The night before, on Nov. 2, when the idea first truly set in that they might not make it off the mountain, they decided to write goodbye notes to their loved ones and make a recording giving their farewells.
Beartooth Pass closed for season 
Up until that point, they'd been pretty sure someone would come looking for them.
The couple, from Wisconsin, had just finished a weeklong vacation touring national parks in South Dakota, Idaho and Wyoming. The grand finale was Yellowstone, and by Monday afternoon, Oct. 28, they were headed out of the park, turned for home.
"This was the return trip," Mark said.
"We were headed home," Kristine said.
They had reservations for a hotel in Miles City and so they punched the address into their cellphone's mapping application. The route it gave them took them out of the Northeast Entrance of Yellowstone National Park on Highway 212 over the Beartooth Pass.
"Thank you, Google," Kristine said.
A week passed.
On Saturday night, Nov. 2, with supplies running low, they began to talk about freezing together in the car and never returning home. They decided that, while they still could, they'd write down their goodbyes and leave a message for their families recorded on their cellphone.
Sunday night was as cold as they'd been the whole week, and that's when they finally accepted their fate. "We were like, 'Alright, we're going to die,' " Kristine said. And then Monday morning dawned a couple hours later, and Mark thought he heard an engine.
Beartooth Pass in June
"Mark heard it first and he was like, 'Kris! Kris! Kris!,' " she said. "We saw him coming up the road and I was just crying."
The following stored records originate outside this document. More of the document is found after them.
(* ===== verification/FileSearch.v ===== *)
(** * Searching a log without keeping it ([examples/benchmark_capture.py]: [file_contains])

    The search reads the file in chunks and keeps only the end of what it has
    seen. It finds the needle exactly when the whole file contains it. *)

From S2P Require Import Prelude.

(** [needle in data] for byte strings. *)
Fixpoint prefix_of (needle data : list Z) : bool :=
  match needle, data with
  | [], _ => true
  | a :: needle, b :: data => (a =? b) && prefix_of needle data
  | _ :: _, [] => false
  end.
Fixpoint bytes_in (needle data : list Z) : bool :=
  prefix_of needle data ||
  match data with
  | [] => false
  | _ :: data => bytes_in needle data
  end.

(** [combined[-k:]]: all of it when [k] is zero, as Python reads [-0]. *)
Definition last_bytes (k : nat) (l : list Z) : list Z :=
  if (k =? 0)%nat then l else drop (length l - k) l.

(** The [while] over the reads of the stream, each of them not empty. *)
Fixpoint search_reads (needle previous : list Z) (reads : list (list Z)) : bool :=
  match reads with
  | [] => false
  | data :: reads =>
      let combined := previous ++ data in
      if bytes_in needle combined then true
      else search_reads needle
             (if (1 <? length needle)%nat then last_bytes (Nat.max 0 (length needle - 1)) combined else [])
             reads
  end.

Definition file_contains (reads : list (list Z)) (needle : list Z) : bool := search_reads needle [] reads.

(** ** Correctness *)

Definition occurs (needle data : list Z) : Prop := exists pre post, data = pre ++ needle ++ post.

Lemma prefix_of_spec needle data : prefix_of needle data = true <-> exists post, data = needle ++ post.
Proof.
  revert data; induction needle as [|a needle IH]; intros data; simpl.
  { split; [|done]. intros _. by exists data. }
  destruct data as [|b data]; [split; [done|by intros (? & ?)]|].
  rewrite andb_true_iff, IH, Z.eqb_eq. split.
  - intros (-> & post & ->). by exists post.
  - intros (post & [= -> ->]). split; [done|]. by exists post.
Qed.

Lemma bytes_in_spec needle data : bytes_in needle data = true <-> occurs needle data.
Proof.
  induction data as [|b data IH]; cbn [bytes_in]; rewrite orb_true_iff, prefix_of_spec.
  - split.
    + intros [(post & E)|?]; [|done]. by exists [], post.
    + intros (pre & post & E). left. exists post. by destruct pre.
  - rewrite IH. split.
    + intros [(post & E)|(pre & post & ->)]; [by exists [], post|]. by exists (b :: pre), post.
    + intros (pre & post & E). destruct pre as [|x pre]; [left; by exists post|right].
      injection E as -> ->. by exists pre, post.
Qed.

(** An occurrence in [a ++ b] is in [a], or in [b] with the last bytes of [a] before it. *)
Lemma occurs_app needle a b k : (length needle <= S k)%nat -> occurs needle (a ++ b) ->
  occurs needle a \/ occurs needle (drop (length a - k) a ++ b).
Proof.
  intros Hk (pre & post & E). destruct (decide (length pre + length needle <= length a)%nat) as [Hle|Hgt].
  - left. exists pre, (drop (length pre + length needle) a).
    assert (Ha : take (length a) (a ++ b) = a) by (by rewrite take_app_length).
    rewrite <- Ha at 1. rewrite E, app_assoc, take_app_ge by (rewrite length_app; lia).
    rewrite <- app_assoc. do 2 f_equal.
    assert (Hd : drop (length pre + length needle) (a ++ b) = post)
      by (rewrite E, app_assoc, drop_app_length'; [done|by rewrite length_app]).
    rewrite drop_app_le in Hd by lia. rewrite <- Hd, length_app.
    rewrite take_app_le by (rewrite length_drop; lia). rewrite take_ge; [done|rewrite length_drop; lia].
  - right. assert (Hp : (length a - k <= length pre)%nat) by lia.
    exists (drop (length a - k) pre), post.
    rewrite <- (drop_app_le pre (needle ++ post)) by done. rewrite <- E.
    by rewrite drop_app_le by lia.
Qed.

Lemma occurs_r needle a b : occurs needle b -> occurs needle (a ++ b).
Proof. intros (pre & post & ->). exists (a ++ pre), post. by rewrite app_assoc. Qed.
Lemma occurs_l needle a b : occurs needle a -> occurs needle (a ++ b).
Proof. intros (pre & post & ->). exists pre, (post ++ b). by rewrite <- !app_assoc. Qed.

Lemma last_bytes_drop k l : (0 < k)%nat -> last_bytes k l = drop (length l - k) l.
Proof. intros Hk. unfold last_bytes. destruct k; [lia|done]. Qed.

Lemma search_reads_spec needle previous reads : needle <> [] ->
  ~ occurs needle previous ->
  search_reads needle previous reads = true <-> occurs needle (previous ++ concat reads).
Proof.
  intros Hn. revert previous; induction reads as [|data reads IH]; intros previous Hp; simpl.
  { rewrite app_nil_r. by split. }
  destruct (bytes_in needle (previous ++ data)) eqn:Hb.
  { apply bytes_in_spec in Hb. split; [|done]. intros _. rewrite app_assoc. by apply occurs_l. }
  assert (Hno : ~ occurs needle (previous ++ data)) by (intros H; apply bytes_in_spec in H; congruence).
  set (kept := if (1 <? length needle)%nat then _ else []).
  assert (Hkept : kept = drop (length (previous ++ data) - (length needle - 1)) (previous ++ data)).
  { subst kept. destruct (1 <? length needle)%nat eqn:H1; bool_prop.
    - apply last_bytes_drop. lia.
    - rewrite drop_ge; [done|]. lia. }
  clearbody kept. subst kept. set (k := (length needle - 1)%nat). rewrite IH.
  - rewrite app_assoc. split.
    + intros Ho. rewrite <- (take_drop (length (previous ++ data) - k) (previous ++ data)), <- app_assoc.
      by apply occurs_r.
    + intros Ho. destruct (occurs_app needle (previous ++ data) (concat reads) k) as [H|H]; [|done|done|done].
      subst k. destruct needle; [done|simpl; lia].
  - intros Ho. apply Hno. rewrite <- (take_drop (length (previous ++ data) - k) (previous ++ data)).
    by apply occurs_r.
Qed.

(** The streaming search is exact. For a needle that is not empty (the manifest admits no
    other), [file_contains] answers yes exactly when the needle occurs in the whole file,
    however the file is cut into reads, although it keeps fewer bytes than the needle has. *)
Theorem file_contains_exact (reads : list (list Z)) (needle : list Z) (Hneedle : needle <> []) :
  file_contains reads needle = bytes_in needle (concat reads).
Proof.
  apply eq_true_iff_eq. rewrite bytes_in_spec. unfold file_contains.
  rewrite search_reads_spec; [done|done|]. intros (pre & post & E). by destruct pre, needle.
Qed.

Lemma file_contains_exact_witness :
  file_contains [[1; 2]; [3]; [4; 5]] [2; 3; 4] = bytes_in [2; 3; 4] [1; 2; 3; 4; 5].
Proof. apply (file_contains_exact [[1; 2]; [3]; [4; 5]] [2; 3; 4]). discriminate. Defined.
Rancher Troy Barnett had decided Sunday night, Nov. 3, that he'd check the highway after hearing that a couple had gone missing from Yellowstone earlier in the week. He found them first thing, put them on his snowmobile and drove them down the highway.
Where were Obama's Federales when it was time for a rescue? Let's hear it for the intrepid rancher who was bold, creative, took the initiative and saved the couple!